Located along the Scheldt river, in the Flemish province of East Flanders, sits the small and largely-abandoned village of Doel. Since the mid-1960s, the community has been threatened with demolition to make way for the expansion of the Port of Antwerp. After decades of fighting against industry and the Belgian government, local residents have won their battle, with a deal reached that’ll allow the village to remain standing.
Doel’s history dates back centuries
While the first mention of the village was recorded in 1267, Doel’s official history dates back to the Eighty Years’ War, when the Seventeen Provinces revolted against Philip II of Spain, the sovereign of the Spanish Netherlands. Fighting occurred from May 1568 to January 1648, concluding with the recognition of the Dutch Republic and the creation of the Dutch colonial empire.
Spain retained power over the Southern Netherlands.
Until the 1700s, Doel was an island surrounded by land that had purposely been flooded, and today features farmland that, from above, look like a checkerboard. At its height in the 1970s, the village was home to some 1,300 residents.
Home to numerous historic buildings
Doel is home to a number of historic buildings, including some of the oldest in Belgium. This includes the country’s oldest stone windmill, as well as the only windmill situated on a seawall. It also features a number of homes dating back centuries, as well as an historic inn and school, among other buildings.
The village is also home to a residence that once belonged to the family of Baroque painter Peter Paul Rubens.
Outside of its historic architecture, the area is also home to the Doel Nuclear Power Station, located just north of the village. Situated along the banks of the Scheldt river, its four reactors produce power for not only Belgium, but the Netherlands and France, as well.

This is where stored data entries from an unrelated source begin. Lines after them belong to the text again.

(* ===== verification/MessageInv.v ===== *)
(** What appending messages guarantees ([MessageAppend]): a message is stored
    once and published at most once, the high-water mark is exact, an old claim
    stores nothing, and the usage of a run is what its stored frames say. *)

From S2P Require Import Prelude Result GoText GoStrings GoJson GoFloat GoNumber Txn Sanitize UsageFold MessageDb PersistFail MessageAppend.

Local Open Scope Z_scope.

Module MessageInv.
Import Txn GoStrings GoJson UsageFold MessageDb MessageAppend.

(** * The effect of a transaction *)
Definition upserts (us : gmap usageKey Usage) (rows : list (usageKey * Usage)) : gmap usageKey Usage :=
  foldl (λ us kv, upsert us kv.1 kv.2) us rows.

(** The rows a frame leads to, when the messages of the run are [ms]. *)
Definition frameRows (run : Run) (ms : gmap Z Message) (m : IncomingMessage) : list (usageKey * Usage) :=
  let session := usageSession run in
  if (r_kind run =?s Chat)%go then [] else
  if (Kind m =?s KindProgressNote)%go then
    match Payload m with
    | Note p => foldPrefixedModelUsage run session (Seq m) (ClaimGeneration m) progressNoteModelPrefix (NoteUsage p)
    | _ => []
    end else
  if (Kind m =?s KindSummaryUsage)%go then
    match Payload m with
    | Summary p => foldPrefixedModelUsage run session (Seq m) (ClaimGeneration m) summaryPassModelPrefix (PassUsage p)
    | _ => []
    end else
  match resultFrame (Kind m) (Payload m) with
  | None => []
  | Some p => resultRows run session (clampEpoch (initsBefore ms (Seq m))) (clampEpoch (restartsBefore ms (Seq m))) (ClaimGeneration m) p
  end.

Plans to demolish the village of Doel become stalled
In 1965, the Belgian government announced plans to extend the Port of Antwerp, the second-largest port in Europe. To do this, Doel’s residents would have to leave the area and the village, demolished. Many of the area’s homes were condemned, but that didn’t stop families from protesting the decision.
From the 1970s to the mid-1990s, residents and the government went back and forth over plans to demolish the village. While it appeared locals had succeeded in their efforts at one point, the initial plans were revived in 1995, and four years later the town was officially scheduled for demolition. At this time, many residents voluntarily left after being offered cash premiums for their homes.
In 2007, a group calling themselves Doel 2020 decided the best way to save the village was to turn it into a street art mecca. By this time, just 350 residents remained. The effort saw many of Doel’s abandoned buildings turned into blank canvasses for those looking to showcase their creativity through graffiti. It is these art pieces that have caused Doel to become a popular location for urban explorers to visit.
By government order, residents were no longer allowed to inhabit the village as of September 1, 2009, but there were a few who resisted and remained in their homes. Many of Doel’s historic buildings were subsequently demolished, and a memorial to British soldiers killed near the area during World War II was removed.
The European Court of Justice ruled against the plan to expand the Port of Antwerp, citing its threat to the area’s marshlands. This was followed by a similar ruling by Belgium’s Supreme Court in 2016.
On March 30, 2022, a deal was reached that would allow for both Doel’s survival and the expansion of the port, along with the creation of a green buffer zone between the two. As well, it was announced the WWII monument would be returned to where it originally stood.